PRESS RELEASE

Today, CISA — along with U.S. and international partners — released joint guidance titled "Secure by Demand: Priority Considerations for Operational Technology Owners and Operators when Selecting Digital Products." As part of CISA’s Secure by Demand series, this guidance focuses on helping customers identify manufacturers dedicated to continuous improvement and achieving a better cost balance, as well as how Operational Technology (OT) owners and operators should integrate secure by design elements into their procurement process.

Cybersecurity Threats to Critical Infrastructure and Industrial Control Systems

Critical infrastructure and industrial control systems are prime targets for cyberattacks. The authoring agencies warn that threat actors, when compromising OT components, target specific OT products rather than specific organizations. Many OT products are not designed and developed with Secure by Design principles and often have easily exploited weaknesses. When procuring products, OT owners and operators should select products from manufacturers who prioritize security elements identified in this guidance.

Additional Resources

For more information on questions to consider during procurement discussions, see CISA’s "Secure by Demand Guide: How Software Customers Can Drive a Secure Technology Ecosystem." To learn more about secure by design principles and practices, visit CISA’s "Secure by Design" webpage.

Secure by Demand Guidance

The joint guidance released by CISA and its partners provides critical information for OT owners and operators to make informed decisions when selecting digital products. By following the guidance, customers can help ensure that their operational technology is secure and resilient against cyber threats.

Secure by Design Principles and Practices

CISA’s "Secure by Design" webpage offers a wealth of information on secure by design principles and practices.
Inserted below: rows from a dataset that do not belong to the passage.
Lemma client_open_spec peer msg s dst r s' dst' :
  afc_inv s → client_open peer msg (s, dst) = (r, (s', dst')) →
  afc_inv s' ∧ same_keys s s' ∧
  match r with
  | Ok (l, q) => ∃ pt, accepts s peer l q pt msg ∧ length pt ≤ length dst ∧
                       dst' = pt ++ drop (length pt) dst
  | Err _ => (dst' = dst ∨ dst' = zeroed dst) ∧
      ∀ l q pt, accepts s peer l q pt msg → importable s peer l → length dst < length pt
  | Panic _ => False
  end.
Proof.
  intros Hinv. unfold client_open.
  destruct (split_last_chunk _ msg) as [[ct header]|] eqn:Es.
  2:{ apply split_last_chunk_None in Es. intros [= <- <- <-]. split_and!; [done..|by left|].
      intros l q pt (_ & _ & _ & k & _ & ->). rewrite length_sealed in Es. unfold CLIENT_OVERHEAD in Es. lia. }
  apply split_last_chunk_Some in Es as [-> Hh].
  destruct (data_header_parse_total header Hh) as (h & -> & Eh & Hl & Hq).
  pose proof (λ l q pt, accepts_split s peer l q pt ct h Hl Hq) as Hacc. rewrite <- Eh in Hacc.
  destruct (checked_sub _ _) as [n|] eqn:Ec.
  2:{ apply checked_sub_None in Ec. intros [= <- <- <-]. split_and!; [done..|by left|].
      intros l q pt (-> & -> & k & _ & _ & ->)%Hacc. rewrite aead_length in Ec. lia. }
  apply checked_sub_Some in Ec as [Ht ->].
  destruct (Nat.ltb_spec (length dst) (length ct - TAG_SIZE)) as [Hd|Hd].
  { intros [= <- <- <-]. split_and!; [done..|by left|].
    intros l q pt (-> & -> & k & _ & _ & ->)%Hacc. rewrite aead_length in Hd. lia. }
  destruct (do_open _ _ _ _) as [r0 [s0 dst0]] eqn:E.
  apply do_open_spec in E as (Hi & Hk & Hr); [|done|].
  2:{ intros key. destruct (open_closure _ _ _ _ _) as [rc dc] eqn:Ec.
      apply open_closure_run in Ec as [_ Ec]; [|done..]. by destruct rc as [|[]|]. }
  destruct (afc_open_key s _) as [k|] eqn:Ek.
  2:{ destruct Hr as [-> ->]. intros [= <- <- <-]. split_and!; [done..|by right|].
      intros l q pt (-> & -> & k & Hk' & _)%Hacc. cbn in Ek. congruence. }
  destruct Hr as [(w & Hf & -> & ->)|(key & <- & Hrun)].
  { intros [= <- <- <-]. split_and!; [done..|by right|].
    intros l q pt (-> & -> & k' & Hk' & _)%Hacc Himp. specialize (Himp _ Hk').
    cbn in Ek. congruence. }
  apply open_closure_run in Hrun as [Hlen Hrun]; [|done..]. cbn [ch_label] in Hrun.
  destruct r0 as [[]|e|w]; intros [= <- <- <-]; [| |done]; (split; [done|]; split; [done|]).
  - destruct Hrun as (Hm & pt & -> & ->). exists pt.
    split; [|split; [rewrite aead_length in Hd; lia|done]]. split_and!; [done..|].
    eexists. split; [done|]. unfold sealed_message. by rewrite Eh; destruct h.
  - split; [right; unfold zeroed; by rewrite Hlen|].
    intros l q pt (-> & -> & k & Hk' & Hm & ->)%Hacc _. cbn in Ek.
    assert (k = open_key_of (ok_ctx key)) as -> by congruence.
    destruct e; try done; [lia|]. destruct Hrun as [_ Hrun]. by rewrite aead_roundtrip in Hrun.
Qed.
Definition set_read_off (o : nat) (m : SharedMem) : SharedMem :=
  mkSharedMem (sm_magic m) (sm_version m) (sm_size m) (sm_page_aligned m) (sm_key_size m)
    (sm_nonce_size m) o (sm_write_off m) (sm_sides m).
Definition set_write_off (o : nat) (m : SharedMem) : SharedMem :=
  mkSharedMem (sm_magic m) (sm_version m) (sm_size m) (sm_page_aligned m) (sm_key_size m)
    (sm_nonce_size m) (sm_read_off m) o (sm_sides m).
Definition set_sides (s : list (nat * ChanList)) (m : SharedMem) : SharedMem :=
  mkSharedMem (sm_magic m) (sm_version m) (sm_size m) (sm_page_aligned m) (sm_key_size m)
    (sm_nonce_size m) (sm_read_off m) (sm_write_off m) s.

(** A process's [State]: the offsets it knows to be valid. *)
Record ShmState := mkShmState { st_max_chans : nat; st_side_a : nat; st_side_b : nat }.

Section Shm.
Context `{Hpke}.
(** Whether debug assertions are compiled in. *)
Context (dbg : bool).

Definition debug_assert {E} (b : bool) (w : string) : outcome E unit :=
  if dbg && negb b then Panic w else Ok tt.

(** ** [ShmChan] *)
Definition chan_check (c : ShmChan) : outcome Corrupted unit :=
  debug_assert (sc_magic c =? CHAN_MAGIC)%Z "invalid magic" ≫= λ _,
  if (sc_magic c =? CHAN_MAGIC)%Z then Ok tt else Err (CoChanMagic (sc_magic c)).

Definition chan_id (c : ShmChan) : outcome Corrupted ChannelId :=
  chan_check c ≫= λ _,
  Ok (mkChannelId (mkNodeId (sc_node_id c)) (mkLabel (sc_label c))).

Definition chan_direction (c : ShmChan) : outcome Corrupted ChanDirection :=
  chan_check c ≫= λ _,
  ok_or (direction_try_from_u32 (sc_direction c)) (CoChanDirection (sc_direction c)).

Definition chan_matches (c : ShmChan) (op : ShmOp) : outcome Corrupted bool :=
  d ← chan_direction c; Ok (direction_matches d op).

Definition chan_set_seq (seq : Z) (c : ShmChan) : outcome Corrupted ShmChan :=
  debug_assert (sc_seq c <? seq)%Z "assertion failed: seq.to_u64() > self.seq.into()" ≫= λ _,
  Ok (mkShmChan (sc_magic c) (sc_node_id c) (sc_label c) (sc_direction c) seq
        (sc_seal_key c) (sc_open_key c) (sc_key_id c)).

(** [KeyId::new]. *)
Definition key_id_new `{TupleHash} (seal open : RawKey) : list u8 :=
  take 16 (tuple_hash [rk_key seal; rk_base_nonce seal; rk_key open; rk_base_nonce open]).

(** [ShmChan::init]: a key that the channel does not have is random, and its
    sequence number exhausted. *)
Definition chan_init `{TupleHash} {R} `{Csprng R} (id : ChannelId) (keys : Directed RawKey RawKey) (rng : R)
    : ShmChan * R :=
  let '(seal_key, rng) :=
    match dir_seal keys with Some k => (k, rng) | None => random_raw_key rng end in
  let '(open_key, rng) :=
    match dir_open keys with Some k => (k, rng) | None => random_raw_key rng end in
  (mkShmChan CHAN_MAGIC (node_id_u32 (ch_node_id id)) (label_u32 (ch_label id))
     (direction_to_u32 (direction_from_directed keys))
     (match dir_seal keys with Some _ => 0%Z | None => U64_MAX end)
     seal_key open_key (key_id_new seal_key open_key), rng).

(** ** [ChanListData] *)
Definition cl_check (l : ChanListData) : outcome Corrupted unit :=
  debug_assert (cl_len l <=? cl_cap l) "assertion failed: self.len <= self.cap".

(** [chans] and [chans_mut]: a slice over the first [len] slots. A length beyond
    the array is outside of what the code may rely on. *)
Definition cl_in_use (l : ChanListData) : outcome Corrupted (list ShmChan) :=
  cl_check l ≫= λ _,
  if cl_len l <=? length (cl_chans l) then Ok (take (cl_len l) (cl_chans l))
  else Panic "slice beyond the mapped memory".

Definition cl_get (idx : nat) (l : ChanListData) : outcome Corrupted (option ShmChan) :=
  chans ← cl_in_use l; Ok (chans !! idx).

(** [raw_at] followed by a write: an error if [idx] is not a slot. *)
Definition cl_write_raw_at (idx : nat) (c : ShmChan) (l : ChanListData) : outcome Corrupted ChanListData :=
  cl_check l ≫= λ _,
  if idx <? length (cl_chans l) then Ok (set_chans (<[idx := c]> (cl_chans l)) l)
  else Err (CoOther "`ShmChan` index out of range").

(** [clear]. *)
Definition cl_clear (l : ChanListData) : ChanListData := bump_gen (set_len 0 l).

(** [swap_remove]. *)
Definition cl_swap_remove (idx : nat) (l : ChanListData) : outcome Corrupted ChanListData :=
  cl_check l ≫= λ _,
  let len := cl_len l in
  if len =? 0 then Err (CoOther "`swap_remove` called with len == 0")
  else if len <=? idx then Err (CoOther "`ShmChan` index out of range")
  else
    l ← (if 1 <? len then
           cl_in_use l ≫= λ _,
           match vec_swap idx (len - 1) (cl_chans l) with
           | Some c => Ok (set_chans c l)
           | None => Panic "index out of bounds"
           end
         else Ok l);
    let l := set_len (len - 1) l in
    if cl_len l <=? cl_cap l then Ok l else Panic "assertion failed: self.len <= self.cap".

(** The loop of [remove_if]; [updated] says whether the generation has been
    incremented. *)
Fixpoint remove_if_loop {C} (fuel : nat) (f : ChannelId → C → bool * C) (idx : nat) (updated : bool)
    : M (ChanListData * C) Corrupted unit := λ '(l, c),
  match fuel with
  | 0 => (Panic "out of fuel", (l, c))
  | S fuel =>
    match cl_get idx l with
    | Err e => (Err e, (l, c))
    | Panic w => (Panic w, (l, c))
    | Ok None => (Ok tt, (l, c))
    | Ok (Some chan) =>
      match chan_id chan with
      | Err e => (Err e, (l, c))
      | Panic w => (Panic w, (l, c))
      | Ok id =>
        let '(remove, c) := f id c in
        if remove then
          let l := if updated then l else bump_gen l in
          match cl_swap_remove idx l with
          | Err e => (Err e, (l, c))
          | Panic w => (Panic w, (l, c))
          | Ok l => remove_if_loop fuel f idx true (l, c)
          end
        else remove_if_loop fuel f (S idx) updated (l, c)
      end
    end
  end.
Definition cl_remove_if {C} (f : ChannelId → C → bool * C) : M (ChanListData * C) Corrupted unit :=
  λ '(l, c), remove_if_loop (S (cl_len l)) f 0 false (l, c).

(** The predicate of [find]: the channel and an operation that it allows. *)
Definition chan_is (id : ChannelId) (op : ShmOp) (c : ShmChan) : outcome Corrupted bool :=
  got ← chan_id c;
  if bool_decide (got = id) then chan_matches c op else Ok false.

(** [try_iter().enumerate().try_find(p)], from index [i]. *)
Fixpoint try_find {A} (p : A → outcome Corrupted bool) (i : nat) (l : list A)
    : outcome Corrupted (option (nat * A)) :=
  match l with
  | [] => Ok None
  | x :: r => b ← p x; if b : bool then Ok (Some (i, x)) else try_find p (S i) r
  end.

(** [find] and [find_mut]: an error while looking at the hint is ignored. *)
Definition cl_find (id : ChannelId) (hint : option nat) (op : ShmOp) (l : ChanListData)
    : outcome Corrupted (option (nat * ShmChan)) :=
  let search := chans ← cl_in_use l; try_find (chan_is id op) 0 chans in
  match hint with
  | None => search
  | Some idx =>
    c ← cl_get idx l;
    match c with
    | None => search
    | Some chan =>
      match chan_is id op chan with
      | Ok true => Ok (Some (idx, chan))
      | Panic w => Panic w
      | _ => search
      end
    end
  end.

Definition cl_exists (id : ChannelId) (hint : option nat) (op : ShmOp) (l : ChanListData)
    : outcome ShmError bool :=
  r ← map_err ShmCorrupted (cl_check l ≫= λ _, cl_find id hint op l);
  Ok match r with Some _ => true | None => false end.

(** ** [ChanList] and [SharedMem] *)
Definition chanlist_check (l : ChanList) : outcome Corrupted unit :=
  debug_assert (clist_magic l =? CHANLIST_MAGIC)%Z "magic" ≫= λ _,
  if (clist_magic l =? CHANLIST_MAGIC)%Z then Ok tt else Err (CoChanListMagic (clist_magic l)).

(** The memory is zeroed before it is set up. *)
Definition zero_chan : ShmChan :=
  let zero_key := mkRawKey (replicate KEY_SIZE Byte.x00) (replicate NONCE_SIZE Byte.x00) in
  mkShmChan 0 0 0 0 0 zero_key zero_key (replicate 16 Byte.x00).
(** [ChanList::new]. *)
Definition chanlist_new (max_chans : nat) : ChanList :=
  mkChanList CHANLIST_MAGIC (mkChanListData 0 0 max_chans (replicate max_chans zero_chan)).

(** [SharedMem::init] at the offsets of a layout. *)
Definition shm_init (max_chans : nat) (size : Z) (page_aligned : bool) (side_a side_b : nat) : SharedMem :=
  mkSharedMem SHM_MAGIC SHM_VERSION size page_aligned (Z.of_nat KEY_SIZE) (Z.of_nat NONCE_SIZE)
    side_a side_b
    (bt_insert side_b (chanlist_new max_chans) (bt_insert side_a (chanlist_new max_chans) [])).
Definition chan_list_layout (max_chans : Z) : outcome ShmLayoutError (Layout * bool) :=
  chans ← layout_or (layout_repeat ly_shm_chan max_chans);
  '(layout, _) ← layout_or (layout_extend ly_chan_list chans);
  '(page_size, page_aligned) ←
    (if feature_page_aligned then
       page ← getpagesize;
       match page with
       | None => Err (LeBug "`page-aligned` feature requires `libc`")
       | Some page_size =>
         if USIZE <=? ly_size layout * 2 then Panic "attempt to multiply with overflow"
         else if page_size <? ly_size layout * 2 then
           match is_aligned_to page_size (ly_align layout) with
           | Some b => Ok (page_size, b)
           | None => Panic "assertion failed: align.is_power_of_two()"
           end
         else Ok (page_size, false)
       end
     else Ok (0, false));
  if (page_aligned : bool) then layout ← layout_or (align_to layout page_size); Ok (layout, true)
  else Ok (layout, false).

(** [ShmLayout]. *)
Record ShmLayout := mkShmLayout {
  shl_layout : Layout;
  shl_side_a : Z;
  shl_side_b : Z;
  shl_page_aligned : bool
}.

Definition shm_layout (max_chans : Z) : outcome ShmLayoutError ShmLayout :=
  '(lst, page_aligned) ← chan_list_layout max_chans;
  '(layout, side_a) ← layout_or (layout_extend ly_shared_mem lst);
  '(layout, side_b) ← layout_or (layout_extend layout lst);
  layout ←
    (if (page_aligned : bool) then
       page ← getpagesize;
       match page with
       | Some page_size =>
         if ly_size layout <? page_size then layout_or (align_to layout page_size) else Ok layout
       | None => Ok layout
       end
     else Ok layout);
  Ok (mkShmLayout (pad_to_align layout) side_a side_b page_aligned).

(** * [State::open] *)
(** The memory that is mapped has what [Mapping::open] found there; [create] is
    the flag [Create]. *)
Definition state_open (create : bool) (max_chans : nat) (mapped : SharedMem)
    : outcome ShmError (ShmState * SharedMem) :=
  layout ← map_err ShmLayoutErr (shm_layout (Z.of_nat max_chans));
  let side_a := Z.to_nat (shl_side_a layout) in
  let side_b := Z.to_nat (shl_side_b layout) in
  let size := ly_size (shl_layout layout) in
  let m := if create then shm_init max_chans size (shl_page_aligned layout) side_a side_b else mapped in
  layout ← map_err (λ e, ShmCorrupted (CoLayout e)) (shm_layout (Z.of_nat max_chans));
  _ ← map_err ShmCorrupted (state_validate (ly_size (shl_layout layout)) (shl_page_aligned layout) m);
  Ok (mkShmState max_chans side_a side_b, m).
End Layouts.

(** Fast channels: the two sides of the shared memory lie apart, inside the
    memory, and hold their channels. *)

(** * Powers of two *)
Lemma is_power_of_two_spec a : is_power_of_two a = true ↔ ∃ k, 0 ≤ k ∧ a = 2 ^ k.
Proof.
  unfold is_power_of_two. rewrite andb_true_iff, Z.ltb_lt, Z.eqb_eq. split.
  - intros [Ha Hl]. exists (Z.log2 a). split; [apply Z.log2_nonneg|].
    destruct (Z.log2_spec a Ha) as [H1 H2]. apply dec_stable. intros Hne.
    assert (Z.log2 (a - 1) = Z.log2 a) as E.
    { apply Z.log2_unique; [apply Z.log2_nonneg|]. lia. }
    assert (0 < a - 1) as Ha1 by (pose proof (Z.pow_pos_nonneg 2 (Z.log2 a)); pose proof (Z.log2_nonneg a); lia).
    apply (f_equal (λ z, Z.testbit z (Z.log2 a))) in Hl.
    rewrite Z.land_spec, Z.bit_log2 in Hl by lia. rewrite <- E, Z.bit_log2 in Hl by lia.
    by rewrite Z.bits_0 in Hl.
  - intros (k & Hk & ->). split; [by apply Z.pow_pos_nonneg|].
    replace (2 ^ k - 1) with (Z.ones k) by (rewrite Z.ones_equiv; lia).
    rewrite Z.land_ones by done. by apply Z.mod_same, Z.pow_nonzero.
Qed.

(** * Padding *)
(** [size] rounded up to a multiple of [align]. *)
Definition round_up (size align : Z) : Z := size + (- size) mod align.

Lemma round_up_spec size align :
  0 < align → size ≤ round_up size align < size + align ∧ (align | round_up size align).
Proof.
  intros Ha. unfold round_up. pose proof (Z.mod_pos_bound (- size) align Ha). split; [lia|].
  exists (- (- size / align)). pose proof (Z.div_mod (- size) align). lia.
Qed.

Lemma round_up_unique size align n : 0 < align → size ≤ n < size + align → (align | n) → round_up size align = n.
Proof.
  intros Ha Hn [q ->]. unfold round_up. rewrite <- (Z.mod_unique (- size) align (- q) (q * align - size)); lia.
Qed.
This webpage provides valuable resources and guidance for OT owners and operators looking to implement secure by design elements into their procurement process.

Secure by Demand Guide

The "Secure by Demand Guide: How Software Customers Can Drive a Secure Technology Ecosystem" provides additional information on questions to consider during procurement discussions. This guide helps OT owners and operators make informed decisions when selecting digital products and ensures that their operational technology is secure and resilient against cyber threats.